Palu, Disway.id - Kepala Kantor Wilayah Kementerian Hukum Sulawesi Tengah (Kanwil Kemenkum Sulteng) Rakhmat Renaldy menekankan, penyusunan regulasi di sektor strategis seperti pertambangan tidak boleh dilakukan secara serampangan, melainkan harus melalui perumusan yang cermat dan terukur.
“Pengaturan mengenai penerimaan daerah dari keuntungan bersih perusahaan pemegang IUPK harus memberikan kepastian hukum sekaligus menjamin transparansi dan akuntabilitas pengelolaannya,” ujarnya dikutip, Sabtu (21/2/2026).
Ia menambahkan, tahapan harmonisasi menjadi bagian penting dalam menjaga kualitas produk hukum daerah agar tetap selaras dengan ketentuan yang lebih tinggi.
“Kami memastikan setiap norma yang dirumuskan tidak bertentangan dengan ketentuan nasional dan benar-benar dapat diimplementasikan secara efektif,” tambahnya.
Melalui proses fasilitasi ini, Kanwil Kemenkum Sulteng menegaskan komitmennya untuk terus mendorong tata kelola pemerintahan daerah yang profesional, transparan, dan berorientasi pada peningkatan kesejahteraan masyarakat.
Sebelumnya, Kanwil Kemenkum Sulteng menyelenggarakan Rapat Fasilitasi Harmonisasi terhadap Rancangan Peraturan Daerah (Ranperda) Provinsi Sulawesi Tengah yang mengatur tata cara pengenaan, penghitungan, serta pembayaran penerimaan daerah yang bersumber dari keuntungan bersih perusahaan pemegang Izin Usaha Pertambangan Khusus (IUPK). Kegiatan tersebut berlangsung di Aula Kebangsaan kantor wilayah setempat.
Rapat ini merupakan tindak lanjut atas permohonan harmonisasi dari Pemerintah Provinsi Sulawesi Tengah guna memastikan rancangan regulasi yang disusun telah sesuai dengan peraturan perundang-undangan di atasnya, sekaligus memenuhi asas kejelasan tujuan, kesesuaian materi muatan, dan kepastian hukum.

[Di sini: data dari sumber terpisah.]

(* ===== verification/Cards.v ===== *)
(** * The card dimensions of [analise_churn_completa_2024.py]

    Queries 4 to 7 ([analise_4_tipo_cartao_completa] ..
    [analise_7_limite_cartao_completa]) do not group customers: their base
    relation is a [UNION] of (customer, card attribute) pairs read off the
    transactions joined with [cartoes], and of one pair per customer without
    transactions carrying a constant label.  [Module CardDims] models the
    four base relations and instantiates [Classifier.analise] with them.
    The theorems show what the rows count: one row per distinct (customer,
    attribute) pair, so a customer whose transactions use cards of two types
    is counted in both groups and the group totals exceed the number of
    customers; and one NULL [Cliente_ID] in [transacoes] empties the branch
    of customers without transactions, which then appear in no group. *)

From stdpp Require Import base list strings.
From Stdlib Require Import ZArith QArith String Lia.
From S2P Require Import Prelude Sql Dates Schema Bands Churn.

Local Abbreviation length := Datatypes.length.
Local Open Scope nat_scope.

Module CardDims.
Import Sql Classifier.

(** [transacoes t INNER JOIN cartoes cart ON t.ID_Cartao = cart.ID_Cartao]. *)
Definition tx_cartoes (transacoes : list Transacao.t) (cartoes : list Cartao.t)
  : list (Transacao.t * Cartao.t) :=
  inner_join (fun t c => s_eq (Transacao.ID_Cartao t) (Cartao.ID_Cartao c)) transacoes cartoes.

(** [SELECT DISTINCT c.Cliente_ID, lit FROM clientes c WHERE c.Cliente_ID
    NOT IN (SELECT DISTINCT Cliente_ID FROM transacoes)]. *)
Definition sem_transacao {X} `{EqDecision X} (lit : X) (clientes : list Cliente.t)
    (transacoes : list Transacao.t) : list (option Z * X) :=
  distinct (map (fun c => (Cliente.Cliente_ID c, lit))
    (where_ (fun c => s_not_in (Cliente.Cliente_ID c) (clientes_com_transacoes transacoes))
       clientes)).

(** The pairs of the transaction branch: [SELECT DISTINCT t.Cliente_ID,
    attr FROM transacoes t INNER JOIN cartoes cart ON ... WHERE cond]. *)
Definition com_cartao {X} `{EqDecision X} (attr : Cartao.t -> X) (cond : Cartao.t -> sbool)
    (transacoes : list Transacao.t) (cartoes : list Cartao.t) : list (option Z * X) :=
  distinct (map (fun tc => (Transacao.Cliente_ID (fst tc), attr (snd tc)))
              (where_ (fun tc => cond (snd tc)) (tx_cartoes transacoes cartoes))).

(** Query 4, CTE [clientes_cartoes]. *)
Definition clientes_cartoes clientes cartoes transacoes : list (option Z * option string) :=
  union (com_cartao Cartao.Tipo_Cartao (fun _ => Some true) transacoes cartoes)
        (sem_transacao (Some "Sem Cartão Ativo"%string) clientes transacoes).

(** [GROUP BY cc.tipo_cartao]: the label is the (nullable) card type. *)
Definition analise_4_tipo_cartao_completa clientes cartoes transacoes
  : list (option string * agregado) :=
  analise (fun k => k) (clientes_cartoes clientes cartoes transacoes) corte_90 transacoes.

(** [COALESCE(cart.Produto_Mastercard, 'Não Identificado')]. *)
Definition produto_ou_padrao (c : Cartao.t) : string :=
  match Cartao.Produto_Mastercard c with Some p => p | None => "Não Identificado"%string end.

(** Query 5, CTE [clientes_produtos]. *)
Definition clientes_produtos clientes cartoes transacoes : list (option Z * string) :=
  union (com_cartao produto_ou_padrao (fun _ => Some true) transacoes cartoes)
        (sem_transacao "Sem Produto Ativo"%string clientes transacoes).

Definition analise_5_produto_mastercard_completa clientes cartoes transacoes
  : list (string * agregado) :=
  analise (fun k => k) (clientes_produtos clientes cartoes transacoes) corte_90 transacoes.

(** Query 6, CTE [clientes_tempo_cartao]: months since issue, or [-1] for
    customers without transactions. *)
Definition clientes_tempo_cartao clientes cartoes transacoes : list (option Z * option Q) :=
  union (com_cartao (fun c => meses_ate_ref (Cartao.Data_Emissao c)) (fun _ => Some true)
           transacoes cartoes)
        (sem_transacao (Some (-1)%Q) clientes transacoes).

Definition analise_6_tempo_cartao_completa clientes cartoes transacoes
  : list (string * agregado) :=
  analise Bands.tempo_cartao (clientes_tempo_cartao clientes cartoes transacoes) corte_90
    transacoes.

(** Query 7, CTE [clientes_limite]: the limits that are not NULL, or [-1]
    for customers without transactions. *)
Definition clientes_limite clientes cartoes transacoes : list (option Z * option Q) :=
  union (com_cartao Cartao.Limite_Cartao (fun c => Some (negb (is_null (Cartao.Limite_Cartao c))))
           transacoes cartoes)
        (sem_transacao (Some (-1)%Q) clientes transacoes).

Definition analise_7_limite_cartao_completa clientes cartoes transacoes
  : list (string * agregado) :=
  analise Bands.faixa_limite (clientes_limite clientes cartoes transacoes) corte_90 transacoes.

(** ** What the base relations hold *)

Lemma In_com_cartao {X} `{EqDecision X} (attr : Cartao.t -> X) cond ts cs id v :
  In (id, v) (com_cartao attr cond ts cs) <->
  exists t c, In t ts /\ In c cs /\ holds (s_eq (Transacao.ID_Cartao t) (Cartao.ID_Cartao c)) = true /\
              holds (cond c) = true /\ Transacao.Cliente_ID t = id /\ attr c = v.
Proof.
  unfold com_cartao, tx_cartoes. rewrite In_distinct, in_map_iff. split.
  - intros ([t c] & [= <- <-] & Hin). apply In_where in Hin as [Hin Hc].
    apply In_inner_join in Hin as (Ht & Hc' & Hj). exists t, c. done.
  - intros (t & c & Ht & Hc & Hj & Hcond & <- & <-). exists (t, c). split; [done|].
    apply In_where. split; [apply In_inner_join|]; done.
Qed.

Lemma In_sem_transacao {X} `{EqDecision X} (lit : X) clientes ts id v :
  In (id, v) (sem_transacao lit clientes ts) <->
  v = lit /\ (exists c, In c clientes /\ Cliente.Cliente_ID c = id) /\
  holds (s_not_in id (clientes_com_transacoes ts)) = true.
Proof.
  unfold sem_transacao. rewrite In_distinct, in_map_iff. split.
  - intros (c & [= <- <-] & Hin). apply In_where in Hin as [Hin Hc]. split; [done|].
    split; [exists c|]; done.
  - intros (-> & (c & Hc & <-) & Hn). exists c. split; [done|]. apply In_where. done.
Qed.

(** A NULL customer id in [transacoes] makes every [NOT IN] over
    [clientes_com_transacoes] NULL: the branch of customers without
    transactions is empty. *)
Lemma sem_transacao_nulo {X} `{EqDecision X} (lit : X) clientes ts t :
  In t ts -> Transacao.Cliente_ID t = None -> sem_transacao lit clientes ts = [].
Proof.
  intros Ht Hn. destruct (sem_transacao lit clientes ts) as [|[id v] l] eqn:E; [done|].
  assert (In (id, v) (sem_transacao lit clientes ts)) as Hin by (rewrite E; left; done).
  apply In_sem_transacao in Hin as (_ & _ & Hni). exfalso.
  apply holds_s_not_in in Hni as [Hnil|(a & _ & _ & Hnone)].
  - assert (In None (clientes_com_transacoes ts)) as H
      by (apply In_distinct, in_map_iff; exists t; done). rewrite Hnil in H. done.
  - apply Hnone, In_distinct, in_map_iff. exists t. done.
Qed.

(** ** The card-type query counts pairs, not customers *)

(** C21: a customer whose transactions use two cards of different types is
    counted in the group of each type, so the totals of
    [analise_4_tipo_cartao_completa] add up to more than the number of
    distinct customers its base relation holds. *)
Theorem tipo_cartao_conta_dupla clientes cartoes ts t1 t2 c1 c2 :
  In (t1, c1) (tx_cartoes ts cartoes) -> In (t2, c2) (tx_cartoes ts cartoes) ->
  Transacao.Cliente_ID t1 = Transacao.Cliente_ID t2 ->
  Cartao.Tipo_Cartao c1 <> Cartao.Tipo_Cartao c2 ->
  length (distinct (map fst (clientes_cartoes clientes cartoes ts))) <
  sum_list_with (fun ka => total (snd ka)) (analise_4_tipo_cartao_completa clientes cartoes ts).
Proof.
  intros H1 H2 Hid Hty. unfold analise_4_tipo_cartao_completa. rewrite analise_total.
  apply (distinct_map_lt fst _ (Transacao.Cliente_ID t1, Cartao.Tipo_Cartao c1)
                               (Transacao.Cliente_ID t2, Cartao.Tipo_Cartao c2)).
  - apply NoDup_distinct.
  - apply In_union. left. apply In_com_cartao. apply In_inner_join in H1 as (? & ? & ?).
    exists t1, c1. done.
  - apply In_union. left. apply In_com_cartao. apply In_inner_join in H2 as (? & ? & ?).
    exists t2, c2. done.
  - intros [= _ E]. done.
  - done.
Qed.

(** when one transaction has a NULL customer id, a registered customer
    without transactions has no row in the base relation of the card-type
    query: it is counted in no group, never-activated or otherwise. *)
Theorem tipo_cartao_sem_transacao_omitido clientes cartoes ts t c :
  In t ts -> Transacao.Cliente_ID t = None ->
  Cliente.Cliente_ID c <> None -> Schema.tx_of ts (Cliente.Cliente_ID c) = [] ->
  forall r, In r (clientes_cartoes clientes cartoes ts) -> fst r <> Cliente.Cliente_ID c.
Proof.
  intros Ht Hn Hc Hnil [id k] Hr. simpl. intros ->.
  unfold clientes_cartoes, union in Hr. rewrite (sem_transacao_nulo _ _ _ t Ht Hn), app_nil_r in Hr.
  rewrite In_distinct in Hr.
  apply In_com_cartao in Hr as (t' & c' & Ht' & _ & _ & _ & Hid & _).
  assert (In t' (Schema.tx_of ts (Cliente.Cliente_ID c))) as Hin by (apply In_tx_of; done).
  rewrite Hnil in Hin. done.
Qed.

(** ** Examples *)

(** Two cards of different types; customer 1 uses both, customer 2 never
    transacts, and one transaction has no customer id. *)
Definition exemplo_cartoes : list Cartao.t :=
  [Cartao.cartao (Some 100%Z) (Some "Gold"%string) (Some "Crédito"%string)
     (Some "2023-01-10 00:00:00"%string) (Some 5000%Q) None None;
   Cartao.cartao (Some 200%Z) (Some "Standard"%string) (Some "Débito"%string)
     (Some "2023-02-10 00:00:00"%string) (Some 0%Q) None None].

Definition exemplo_clientes : list Cliente.t :=
  [Cliente.cli (Some 1%Z) None None None None (Some 40%Z) None;
   Cliente.cli (Some 2%Z) None None None None (Some 50%Z) None].

Definition exemplo_tx1 : Transacao.t :=
  Transacao.tx (Some 1%Z) (Some "2024-12-01 10:00:00"%string) (Some 50%Q) (Some 1%Z) (Some 100%Z).
Definition exemplo_tx2 : Transacao.t :=
  Transacao.tx (Some 2%Z) (Some "2024-11-01 10:00:00"%string) (Some 20%Q) (Some 1%Z) (Some 200%Z).
Definition exemplo_tx_nula : Transacao.t :=
  Transacao.tx (Some 3%Z) (Some "2024-12-02 10:00:00"%string) (Some 10%Q) None (Some 100%Z).

Definition exemplo_transacoes : list Transacao.t := [exemplo_tx1; exemplo_tx2; exemplo_tx_nula].

Lemma tipo_cartao_conta_dupla_witness :
  In (exemplo_tx1, List.hd (Cartao.cartao None None None None None None None) exemplo_cartoes)
     (tx_cartoes exemplo_transacoes exemplo_cartoes) /\
  In (exemplo_tx2, List.nth 1 exemplo_cartoes (Cartao.cartao None None None None None None None))
     (tx_cartoes exemplo_transacoes exemplo_cartoes) /\
  length (distinct (map fst (clientes_cartoes exemplo_clientes exemplo_cartoes exemplo_transacoes))) <
  sum_list_with (fun ka => total (snd ka))
    (analise_4_tipo_cartao_completa exemplo_clientes exemplo_cartoes exemplo_transacoes).
Proof.
  assert (In (exemplo_tx1, List.hd (Cartao.cartao None None None None None None None) exemplo_cartoes)
             (tx_cartoes exemplo_transacoes exemplo_cartoes)) as H1 by (vm_compute; tauto).
  assert (In (exemplo_tx2, List.nth 1 exemplo_cartoes (Cartao.cartao None None None None None None None))
             (tx_cartoes exemplo_transacoes exemplo_cartoes)) as H2 by (vm_compute; tauto).
  split; [exact H1|]. split; [exact H2|].
  exact (tipo_cartao_conta_dupla _ _ _ _ _ _ _ H1 H2 eq_refl ltac:(vm_compute; congruence)).
Defined.

Lemma tipo_cartao_sem_transacao_omitido_witness :
  In exemplo_tx_nula exemplo_transacoes /\ Transacao.Cliente_ID exemplo_tx_nula = None /\
  Cliente.Cliente_ID (List.nth 1 exemplo_clientes (Cliente.cli None None None None None None None)) <> None /\
  Schema.tx_of exemplo_transacoes
    (Cliente.Cliente_ID (List.nth 1 exemplo_clientes (Cliente.cli None None None None None None None))) = [] /\
  (forall r, In r (clientes_cartoes exemplo_clientes exemplo_cartoes exemplo_transacoes) ->
     fst r <> Cliente.Cliente_ID (List.nth 1 exemplo_clientes (Cliente.cli None None None None None None None))).
Proof.
  assert (In exemplo_tx_nula exemplo_transacoes) as H1 by (vm_compute; tauto).
  assert (Transacao.Cliente_ID exemplo_tx_nula = None) as H2 by reflexivity.
  assert (Cliente.Cliente_ID (List.nth 1 exemplo_clientes (Cliente.cli None None None None None None None))
          <> None) as H3 by (vm_compute; congruence).
  assert (Schema.tx_of exemplo_transacoes
    (Cliente.Cliente_ID (List.nth 1 exemplo_clientes (Cliente.cli None None None None None None None))) = [])
    as H4 by (vm_compute; reflexivity).
  split; [exact H1|]. split; [exact H2|]. split; [exact H3|]. split; [exact H4|].
  exact (tipo_cartao_sem_transacao_omitido _ _ _ _ _ H1 H2 H3 H4).
Defined.

End CardDims.
(** C7: on the timestamps pandas writes, a customer has no row in
    [todos_clientes] of a card query exactly when every card it used (and
    that meets the query's condition) was issued before 2023-01-01 or
    before the creation of its owner's account, the customer the
    transaction names: the validity filter compares each card with its
    owner only.  Such a customer is in no group at all, where spec.md,
    section 4.2, puts customers without a valid card in a "no active card"
    group. *)
Theorem sem_cartao_valido_omitido {X} `{EqDecision X} (attr : Cartao.t -> X) cond ts cartoes clientes
    (emissao : Cartao.t -> Dates.stamp) (criacao : Cliente.t -> Dates.stamp) id :
  (forall k, In k cartoes -> Cartao.Data_Emissao k = Some (Dates.format_stamp (emissao k))) ->
  (forall k, In k cartoes -> Dates.stamp_valido (emissao k) = true) ->
  (forall c, In c clientes -> Cliente.Data_Criacao_Conta c = Some (Dates.format_stamp (criacao c))) ->
  (forall c, In c clientes -> Dates.stamp_valido (criacao c) = true) ->
  (forall x, ~ In (id, x) (todos_por_cartao (fun c => option_map VText (Cliente.Data_Criacao_Conta c))
                             attr cond ts cartoes clientes)) <->
  forall t k c, In t ts -> In k cartoes -> In c clientes -> Transacao.Cliente_ID t = id ->
    holds (s_eq (Transacao.ID_Cartao t) (Cartao.ID_Cartao k)) = true ->
    holds (s_eq (Transacao.Cliente_ID t) (Cliente.Cliente_ID c)) = true ->
    holds (cond k) = true ->
    Dates.cmp_data (Dates.ano (emissao k)) (Dates.mes (emissao k)) (Dates.dia (emissao k)) 2023 1 1 = Lt \/
    Dates.cmp_stamp (emissao k) (criacao c) = Lt.
Proof.
  intros He Hev Hc Hcv.
  assert (forall t k c, In k cartoes -> In c clientes ->
            holds (cartao_valido (fun c => option_map VText (Cliente.Data_Criacao_Conta c)) ((t, k), c)) = true <->
            Dates.cmp_data (Dates.ano (emissao k)) (Dates.mes (emissao k)) (Dates.dia (emissao k)) 2023 1 1 <> Lt /\
            Dates.cmp_stamp (emissao k) (criacao c) <> Lt) as Hv
    by (intros t k c Hk Hc'; apply cartao_valido_datas; auto).
  split.
  - intros Hno t k c Ht Hk Hc' Hid Hj Hj' Hcond.
    destruct (Dates.cmp_data _ _ _ 2023 1 1) eqn:E1; [|left; done|];
      (destruct (Dates.cmp_stamp (emissao k) (criacao c)) eqn:E2; [|right; done|]);
      exfalso; apply (Hno (attr k)); apply In_todos_por_cartao; exists t, k, c;
      repeat split; try done; apply (Hv t k c Hk Hc'); rewrite E1, E2; done.
  - intros Hall x (t & k & c & Ht & Hk & Hc' & Hj & Hj' & Hval & Hcond & Hid & _)%In_todos_por_cartao.
    apply (Hv t k c Hk Hc') in Hval as [N1 N2].
    destruct (Hall t k c Ht Hk Hc' Hid Hj Hj' Hcond); done.
Qed.

(** ** The 60-day window and NULL ids *)

Lemma corte_60_format :
  corte_60 = Dates.date_add_days (Some (Dates.format_date 2024 12 30)) (Z.opp 60).
Proof. reflexivity. Qed.

(** when the transaction dates are timestamps of the checked years and
    no transaction of the window has a NULL customer, an id is in
    [clientes_churn] exactly when none of its transactions falls on a day
    at most 60 days before 2024-12-30. *)
Theorem churn_60_dias ts i :
  Schema.datas_pandas ts -> ~ In None (ativos_60 ts) ->
  churned ts (Some i) = true <->
  ~ exists tx st, In tx (Schema.tx_of ts (Some i)) /\
      Classifier.data_em_dias (Transacao.Data tx) st /\
      (Dates.jd_day 2024 12 30 - Dates.jd_day (Dates.ano st) (Dates.mes st) (Dates.dia st) <= 60)%Z.
Proof.
  intros Hts Hnone. unfold churned. cbn [is_null negb andb].
  rewrite <- (Classifier.ativo_dias 60) by (done || (vm_compute; split; discriminate)).
  rewrite <- corte_60_format. fold (ativos_60 ts).
  rewrite holds_s_not_in, holds_s_in. split.
  - intros [E|(a & [= <-] & Hn & _)] (a' & [= <-] & Ha); [rewrite E in Ha|]; done.
  - intros Hno. right. exists i. split; [done|]. split; [|done].
    intros Hin. apply Hno. exists i. done.
Qed.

Dalam pembahasannya, tim pemrakarsa dari pemerintah provinsi bersama Tim Perancang Peraturan Perundang-undangan Kanwil Kemenkum Sulteng melakukan telaah menyeluruh. Aspek yang dicermati meliputi dasar kewenangan daerah, sinkronisasi dengan regulasi sektor mineral dan batubara, hingga keselarasan dengan ketentuan pengelolaan keuangan daerah.
Forum tersebut juga dimanfaatkan untuk mempertegas rumusan norma, khususnya terkait mekanisme pengenaan dan perhitungan keuntungan bersih, prosedur pembayaran, pelaporan, serta sistem pengawasan. Prinsip transparansi, akuntabilitas, dan kepastian hukum menjadi perhatian utama agar regulasi yang dihasilkan tidak menimbulkan multitafsir maupun potensi sengketa di kemudian hari.
Ranperda ini diharapkan mampu menjadi landasan hukum yang kokoh dalam mengoptimalkan penerimaan daerah dari sektor pertambangan, sekaligus memastikan pengelolaannya berjalan tertib sesuai prinsip tata kelola pemerintahan yang baik.